Who Decides How Clean a Show Needs to Be?

In the last few years some of my highest paying shows have come from performing at fundraisers. How do you get booked by people outside of the comedy business for fundraisers? Be funny at other fundraisers. The same audiences are going to the same types of fundraisers. These are community volunteers or organizers of whatever small-to-mid-level association or town. They’re not comedy bookers, but I’ve heard numerous times: “We wanted to try something different this year so we thought we’d give comedy a chance.”

The challenge is that you’ll be performing in a venue often not suited for comedy, in front of a crowd who isn’t a regular at the comedy club. You cannot rely on these organizers to decide how much to censor yourself. They know little to nothing about stand-up.

The common organizer thinks very linear as to what “crosses the line.” If there’s a limit, they often say, “No f-bombs, but everything else should be okay. We’re all adults here.”  They’re thinking strictly about cuss words, not subject matter. They can’t even begin to imagine some of the creative descriptions you’ve derived from words that, by themselves, are much more innocent. Your act has words and phrases they didn’t know existed, and they’ve underestimated your “creativity.”

As a comic at one of these gigs, you must use toe-in-the-water jokes to see exactly where the line is. If they cringe at something instead of laughing, you need to be able to laugh at your own mistake, acknowledge it with a smile, and adjust accordingly. If you continue to push, you’re going to lose them for the remainder of your set and possibly destroy any chance of comedy ever returning to their venue.

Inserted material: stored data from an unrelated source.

(** A call of [create_vm] that fails, whatever I/O failed, leaves the table as it
    was; one that succeeds adds the machine, created and not yet run, under an id
    that was free and a configuration that is valid. *)
Theorem create_vm_all_or_nothing id c m r m' :
  create_vm hp path_exists is_separator id c m = (r, m') ->
  match r with
  | Err _ => vms m' = vms m
  | Ok info =>
      vms m !! id = None /\ bad_id id = false /\ validate_config path_exists is_separator c = Ok tt /\
      vms m' = <[id := new_entry c Created]> (vms m) /\ info = to_info (new_entry c Created) id
  end.
Proof.
  unfold create_vm, create_insert. destruct (bad_id id); [by intros [= <- <-]|].
  destruct (validate_config path_exists is_separator c) as [[]|e]; [|by intros [= <- <-]].
  destruct (vms m !! id) as [e|] eqn:He; [by intros [= <- <-]|]. cbv zeta.
  destruct (persist_config hp id c _) as [r1 m1] eqn:E1.
  assert (Hv1 : vms m1 = <[id := new_entry c Created]> (vms m)).
  { apply (f_equal (fun p => vms p.2)) in E1. cbn in E1. rewrite <- E1. unfold persist_config. by rewrite on_store_vms. }
  assert (Hroll : delete id (vms m1) = vms m) by (rewrite Hv1; by apply delete_insert_id).
  destruct r1 as [u|e1]; [|by intros [= <- <-]].
  destruct (persist_state hp id Created m1) as [r2 m2] eqn:E2.
  assert (Hv2 : vms m2 = vms m1).
  { apply (f_equal (fun p => vms p.2)) in E2. cbn in E2. rewrite <- E2. unfold persist_state. by rewrite on_store_vms. }
  destruct r2 as [u2|e2]; intros [= <- <-]; [|cbn; by rewrite Hv2]. by rewrite Hv2, Hv1.
Qed.

(** [restart_vm] never succeeds: whatever the rest of the daemon does while it
    waits, short of deleting the machine and creating it anew, the machine is
    not in the state [start_vm] asks for. *)
Theorem restart_never_succeeds others id m :
  (forall i m, not_created id m -> not_created id (others i m)) ->
  is_err (restart_vm hp others id m).1 = true.
Proof.
  intros Ho. unfold restart_vm, stop_vm. destruct (vms m !! id) as [e|] eqn:He; [|done].
  case_decide as Hr; [|done].
  assert (Hm : not_created id (set_flag (e_stop_flag e) m)).
  { intros e' He'. rewrite set_flag_vms, He in He'. injection He' as <-. by rewrite Hr. }
  destruct (await_stop others id 50 0 _) as [r m'] eqn:E.
  pose proof (await_stop_not_created _ _ _ _ _ _ _ Ho Hm E) as Hm'. destruct r as [[]|]; [|done..].
  unfold start_vm. destruct (start_claim id m') as [[r|] m2] eqn:Ec; [|done].
  apply start_claim_created in Ec as (e' & He' & Hc). by destruct (Hm' e' He').
Qed.

(** [stop_all] raises the stop flag of every running machine, no other flag, and
    changes nothing else. *)
Theorem stop_all_raises_flags m f :
  vms (stop_all m) = vms m /\ store (stop_all m) = store m /\
  let raised := exists id e, vms m !! id = Some e /\ e_state e = Running /\ e_stop_flag e = Some f in
  (raised -> stop_flags (stop_all m) !! f = Some true) /\
  (~ raised -> stop_flags (stop_all m) !! f = stop_flags m !! f).
Proof.
  cbv zeta. destruct (stop_all_fold (running_entries m) m) as [Hv Hs]. split; [done|]. split; [done|].
  assert (Hin : Some f ∈ e_stop_flag <$> running_entries m <->
                exists id e, vms m !! id = Some e /\ e_state e = Running /\ e_stop_flag e = Some f).
  { unfold running_entries. rewrite list_elem_of_fmap. split.
    - intros (e & Hf & [Hr ([i e'] & -> & Hin)%list_elem_of_fmap]%list_elem_of_filter).
      apply elem_of_map_to_list in Hin. exists i, e'. split; [done|]. split; [|done].
      by apply Is_true_true, bool_decide_eq_true in Hr.
    - intros (i & e & He & Hr & Hf). exists e. split; [done|]. apply list_elem_of_filter.
      split; [by apply Is_true_true, bool_decide_eq_true|]. apply list_elem_of_fmap.
      exists (i, e). split; [done|]. by apply elem_of_map_to_list. }
  rewrite <- Hin. unfold stop_all. rewrite stop_all_flags.
  split; intros H; [by rewrite bool_decide_eq_true_2|by rewrite bool_decide_eq_false_2].
Qed.
End Properties.

(** ** Witnesses *)

Definition any_path (p : string) : bool := true.
Definition slash (a : ascii) : bool := Ascii.eqb a "/".

Definition empty_manager (s : StateStore) : VmManager :=
  {| vms := ∅; store := s; stop_flags := ∅; serial_bufs := ∅; next_object := 0; completions := [];
     receiver_locked := false; vm_count := 0; now_ms := 1000 |}.

Definition demo_create (id : string) (m : VmManager) : VmManager :=
  (@create_vm config_json_demo state_json_demo no_prefix any_path slash id demo_vm m).2.
Definition demo_start (id : string) (m : VmManager) : VmManager := (@start_vm state_json_demo no_prefix id m).2.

Some of you might be thinking: So what? I still get paid. They said no f-bombs and I didn’t say one. That’s their problem for booking comedy. I’m never coming back to this crap town anyway.

As I mentioned earlier, the people in these crowds are often the ones who organize their own fundraisers or know of people in neighboring towns with similar needs.  Sometimes I exchange information with two or three people after each gig. A few months later I’m contacted for “something like you did for so-and-so back in November…”

Or, if you’re an opener, think about how you’ll affect that headliner’s set. Is he or she going to bring you next time? Or suggest you for someone else’s opener?

For those who want to make comedy their career, these one-nighters are going to become more and more of your income.  Clubs are becoming tougher to get into because the trend is to book big-name headliners while only choosing local openers (to save on costs). Accept early that the business is bigger than you and your First Amendment Rights. Until the clubs need you more than you need them, you don’t get free range.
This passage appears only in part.